Direktur Utama TASPEN, Rony Hanityo Aprianto, menyatakan keprihatinannya atas maraknya kasus penipuan digital yang menyasar peserta lansia.
“Kami memahami bahwa peserta, khususnya pensiunan, sangat rentan terhadap praktik penipuan digital. Untuk itu, TASPEN memperkuat sistem keamanan, mengembangkan layanan digital yang aman, dan terus mendorong edukasi sebagai perlindungan menyeluruh terhadap hak peserta,” ujar Rony.
Sebagai langkah preventif, TASPEN mengajak peserta menerapkan prinsip “Tahan, Pastikan, Laporkan”:
- Tahan – Analisis sebelum bertindak
Jangan langsung menanggapi pesan atau panggilan mencurigakan. Waspadai janji berlebihan, tekanan emosional, atau ajakan membuka tautan tanpa penjelasan.

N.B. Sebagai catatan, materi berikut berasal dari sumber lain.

(** C3. In every feasible solution of the multi-product model the stock
    of the first month is the first order plus the beginning inventory,
    [S[1,j,k] = X[1,k] + BI[k]]; from the second month on the stock is
    the order plus the surplus of the month before,
    [S[i,j,k] = X[i,k] + s[i-1,j,k]]; and the recursion constraint
    [const_stock] is generated at exactly the months [2..n_months]
    (skipped at month 1). *)
Theorem stock_recursion dt inst a :
  create_instance dt = Ok inst ->
  feasible inst a ->
  (forall j k,
      (1 <= j <= n_scenarios dt)%Z -> (1 <= k <= n_skus dt)%Z ->
      S a 1 j k == X a 1 k + BI dt k) /\
  (forall i j k,
      (2 <= i <= n_months dt)%Z ->
      (1 <= j <= n_scenarios dt)%Z -> (1 <= k <= n_skus dt)%Z ->
      S a i j k == X a i k + s a (i - 1) j k) /\
  (forall i j k,
      In (i, j, k) (map fst (const_stock inst)) <->
      (2 <= i <= n_months dt)%Z /\
      (1 <= j <= n_scenarios dt)%Z /\ (1 <= k <= n_skus dt)%Z).
Proof.
  intros E HF. pose proof (create_instance_built _ _ E) as HB.
  split; [| split].
  - intros j k Hj Hk.
    apply (feasible_stock1 dt inst HB a HF);
      [now apply (In_J dt inst HB) | now apply (In_K dt inst HB)].
  - intros i j k Hi Hj Hk.
    apply (feasible_stock dt inst HB a HF).
    + apply (In_I dt inst HB). lia.
    + now apply (In_J dt inst HB).
    + now apply (In_K dt inst HB).
    + lia.
  - intros i j k.
    rewrite (Constraint_indices _ _ _ _ _ (i, j, k) (b_stock HB)).
    rewrite In_cross3, (In_I dt inst HB), (In_J dt inst HB),
      (In_K dt inst HB).
    split.
    + intros ((Hi & Hj & Hk) & c & Hc).
      unfold _const_stock in Hc.
      destruct (Z.leb_spec i 1); [discriminate | lia].
    + intros (Hi & Hj & Hk). split; [lia |].
      unfold _const_stock, var_S, var_X, var_s.
      destruct (Z.leb_spec i 1); [lia |].
      rewrite !var3_Ok, var2_Ok;
        try (apply (In_I dt inst HB); lia);
        try (apply (In_J dt inst HB); lia);
        try (apply (In_K dt inst HB); lia).
      eexists. reflexivity.
Qed.

Lemma stock_recursion_witness :
  exists inst,
    create_instance Examples.two_month_data = Ok inst /\
    S Examples.two_month_plan 1 1 1
    == X Examples.two_month_plan 1 1 + BI Examples.two_month_data 1 /\
    S Examples.two_month_plan 2 1 1
    == X Examples.two_month_plan 2 1 + s Examples.two_month_plan 1 1 1 /\
    (In (2, 1, 1)%Z (map fst (const_stock inst)) /\
     ~ In (1, 1, 1)%Z (map fst (const_stock inst))).
Proof.
  destruct (create_instance Examples.two_month_data) as [inst | e] eqn:E.
  - exists inst. split; [reflexivity |].
    assert (HF : feasible inst Examples.two_month_plan).
    { apply (feasible_by_evaluation Examples.two_month_data); [exact E |].
      vm_compute. reflexivity. }
    destruct (stock_recursion Examples.two_month_data inst
                              Examples.two_month_plan E HF)
      as (H1 & H2 & H3).
    split; [apply H1; simpl; lia |].
    split; [apply (H2 2%Z); simpl; lia |].
    split.
    + apply H3. simpl. lia.
    + intros Hin. apply H3 in Hin. lia.
  - vm_compute in E. discriminate E.
Defined.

- Pastikan – Verifikasi sebelum percaya
Periksa keaslian informasi melalui kanal resmi:
- Website: www.taspen.co.id
- Call Center: 1500 919
- Email: taspen@taspen.co.id
- Media Sosial: @taspen (Instagram, Twitter, Facebook)

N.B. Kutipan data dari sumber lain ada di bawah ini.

(** * csv_to_kml: column detection and track building

    A shallow embedding of [csv_to_kml.py] and [csv-to-kml_iphone.py]:
    the header resolver [find_column], the per-row loop that fills the
    [gx:Track] element, the writing of the document, and the summaries
    the two front ends produce.

    Python text is modelled by [string] over ASCII characters; the
    built-ins the program calls ([str.strip], [str.lower], [in], [len],
    [repr], [float], [str] of a float, the insertion-ordered [dict]) are
    modelled in the first modules, the program itself afterwards, with
    the library calls that write the document ([tostring],
    [minidom.parseString], [toprettyxml]) next to it. *)

From Stdlib Require Import List String Ascii Bool Arith PeanoNat ZArith Lia.
From Stdlib Require Import Floats.SpecFloat.
From Stdlib Require Import Numbers.DecimalString.
From Stdlib Require Import Sorting.Permutation.
Import ListNotations.

Local Open Scope list_scope.
Local Open Scope string_scope.
Local Open Scope nat_scope.

(** ** Python strings *)

Module PyStr.

(** [str.isspace] on an ASCII character: tab, line feed, vertical tab,
    form feed, carriage return, the four separators 0x1c..0x1f, space. *)
Definition isspace (c : ascii) : bool :=
  let n := nat_of_ascii c in
  ((9 <=? n) && (n <=? 13)) || ((28 <=? n) && (n <=? 31)) || (n =? 32).

(** Removes the leading characters that satisfy [p]. *)
Fixpoint lstrip_by (p : ascii -> bool) (s : string) : string :=
  match s with
  | EmptyString => EmptyString
  | String c s' => if p c then lstrip_by p s' else s
  end.

(** Removes the trailing characters that satisfy [p]. *)
Fixpoint rstrip_by (p : ascii -> bool) (s : string) : string :=
  match s with
  | EmptyString => EmptyString
  | String c s' =>
      match rstrip_by p s' with
      | EmptyString => if p c then EmptyString else String c EmptyString
      | r => String c r
      end
  end.

(** [s.strip()] *)
Definition strip (s : string) : string := rstrip_by isspace (lstrip_by isspace s).

Definition lower_char (c : ascii) : ascii :=
  let n := nat_of_ascii c in
  if (65 <=? n) && (n <=? 90) then ascii_of_nat (n + 32) else c.

(** [s.lower()] *)
Fixpoint lower (s : string) : string :=
  match s with
  | EmptyString => EmptyString
  | String c s' => String (lower_char c) (lower s')
  end.

(** [needle in hay] for two strings *)
Fixpoint contains (needle hay : string) : bool :=
  String.prefix needle hay
  || match hay with
     | EmptyString => false
     | String _ hay' => contains needle hay'
     end.

(** Truth value of a string: [bool(s)] *)
Definition truthy (s : string) : bool :=
  match s with EmptyString => false | String _ _ => true end.

(** [sep.join(parts)] *)
Fixpoint join (sep : string) (parts : list string) : string :=
  match parts with
  | [] => EmptyString
  | [p] => p
  | p :: rest => p ++ sep ++ join sep rest
  end.

(** [str(n)] for a non-negative integer *)
Definition of_nat (n : nat) : string :=
  NilEmpty.string_of_uint (Nat.to_uint n).

Definition hex_digit (n : nat) : ascii :=
  if n <? 10 then ascii_of_nat (48 + n) else ascii_of_nat (87 + n).

Definition backslash : ascii := "092"%char.
Definition squote : ascii := "039"%char.
Definition dquote : ascii := "034"%char.

Definition escape (c : ascii) : string := String backslash (String c EmptyString).

(** One character of [repr(s)], given the quote chosen for the literal. *)
Definition repr_char (quote c : ascii) : string :=
  let n := nat_of_ascii c in
  if Ascii.eqb c quote || Ascii.eqb c backslash then escape c
  else if n =? 9 then escape "t"
  else if n =? 10 then escape "n"
  else if n =? 13 then escape "r"
  else if (n <? 32) || (n =? 127) then
    String backslash (String "x"
      (String (hex_digit (n / 16)) (String (hex_digit (n mod 16)) EmptyString)))
  else String c EmptyString.

Fixpoint repr_body (quote : ascii) (s : string) : string :=
  match s with
  | EmptyString => EmptyString
  | String c s' => repr_char quote c ++ repr_body quote s'
  end.

Definition has_char (c : ascii) (s : string) : bool :=
  contains (String c EmptyString) s.

(** [repr(s)]: single quotes unless the text has a single quote and no
    double quote. *)
Definition repr (s : string) : string :=
  let quote := if has_char squote s && negb (has_char dquote s) then dquote else squote in
  String quote (repr_body quote s ++ String quote EmptyString).

(** [repr(x)] where [x] is a string or [None] *)
Definition repr_opt (x : option string) : string :=
  match x with
  | None => "None"
  | Some s => repr s
  end.

End PyStr.

(** ** Python floats

    A Python [float] is an IEEE 754 binary64 number, here a [spec_float]
    with 53 bits of precision.  [of_string] is [float(text)] and [str] is
    the conversion an f-string applies to a float, which is [repr]. *)

Module PyFloat.

Local Open Scope Z_scope.

Definition float : Type := spec_float.

Definition prec : Z := 53.
Definition emax : Z := 1024.

Definition zero : float := S754_zero false.

(** [a == b] on floats *)
Definition eqb (a b : float) : bool := SFeqb a b.


(** The binary64 number nearest to [m * 10^e] (ties to even), with the
    sign [neg]; too large a value gives an infinity, too small a zero. *)
Definition of_decimal (neg : bool) (m e : Z) : float :=
  if m =? 0 then S754_zero neg
  else
    let num := m * 10 ^ Z.max e 0 in
    let den := 10 ^ Z.max (- e) 0 in
    let '(q, e', l) := SFdiv_core_binary prec emax num 0 den 0 in
    binary_round_aux prec emax neg q e' l.

Definition is_digit (c : ascii) : bool :=
  let n := nat_of_ascii c in ((48 <=? n) && (n <=? 57))%nat.

Definition digit_val (c : ascii) : Z := Z.of_nat (nat_of_ascii c) - 48.

(** Reads a run of digits: the number read after [acc], how many
    digits there were, and the text left. *)
Fixpoint digits (s : string) (acc : Z) (count : nat) : Z * nat * string :=
  match s with
  | EmptyString => (acc, count, s)
  | String c s' =>
      if is_digit c then digits s' (10 * acc + digit_val c) (S count)
      else (acc, count, s)
  end.

(** An underscore is accepted between two digits only; the accepted
    underscores are dropped.  [prev] is the character before [s]. *)
Fixpoint drop_underscores (prev : ascii) (s : string) : option string :=
  match s with
  | EmptyString => if Ascii.eqb prev "_" then None else Some EmptyString
  | String c s' =>
      if Ascii.eqb c "_" then
        if is_digit prev then drop_underscores c s' else None
      else if Ascii.eqb prev "_" && negb (is_digit c) then None
      else option_map (String c) (drop_underscores c s')
  end.

Definition sign (s : string) : bool * string :=
  match s with
  | String "-" s' => (true, s')
  | String "+" s' => (false, s')
  | _ => (false, s)
  end.

(** The magnitude after the sign: [inf], [infinity] or [nan] in any
    letter case, or digits with an optional point and exponent.  At
    least one digit is needed around the point, at least one in the
    exponent, and nothing may follow. *)
Definition magnitude (neg : bool) (s : string) : option float :=
  let word := PyStr.lower s in
  if String.eqb word "inf" || String.eqb word "infinity" then Some (S754_infinity neg)
  else if String.eqb word "nan" then Some S754_nan
  else
    let '(m1, n1, r1) := digits s 0 0 in
    let '(m2, n2, r2) :=
      match r1 with
      | String "." r => digits r m1 0
      | _ => (m1, 0%nat, r1)
      end in
    if (n1 + n2 =? 0)%nat then None
    else
      match r2 with
      | EmptyString => Some (of_decimal neg m2 (- Z.of_nat n2))
      | String c r3 =>
          if Ascii.eqb c "e" || Ascii.eqb c "E" then
            let '(eneg, r4) := sign r3 in
            let '(ev, n3, r5) := digits r4 0 0 in
            if (n3 =? 0)%nat || PyStr.truthy r5 then None
            else Some (of_decimal neg m2 ((if eneg then - ev else ev) - Z.of_nat n2))
          else None
      end.

(** The characters [float] skips around a numeral: tab, line feed,
    vertical tab, form feed, carriage return and space. *)
Definition isspace (c : ascii) : bool :=
  let n := nat_of_ascii c in (((9 <=? n) && (n <=? 13)) || (n =? 32))%nat.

- Laporkan – Bersama lawan penipuan
Laporkan segala bentuk penipuan kepada pihak berwenang atau melalui kanal pengaduan resmi TASPEN.
TASPEN berkomitmen penuh dalam memberikan layanan yang aman, transparan, dan terpercaya. Perusahaan terus memperkuat keamanan sistem informasi, meningkatkan literasi digital peserta, dan memastikan seluruh inovasi layanan menjunjung tinggi perlindungan data pribadi.
Komitmen ini sejalan dengan pilar transformasi Danantara Indonesia, serta mendukung visi strategis nasional dalam Asta Cita Presiden RI, khususnya dalam reformasi tata kelola dan perluasan perlindungan sosial.
TASPEN akan terus menjadi perusahaan yang andal, adaptif, dan proaktif dalam menjaga hak peserta serta berkontribusi bagi pembangunan Indonesia menuju Indonesia Emas 2045.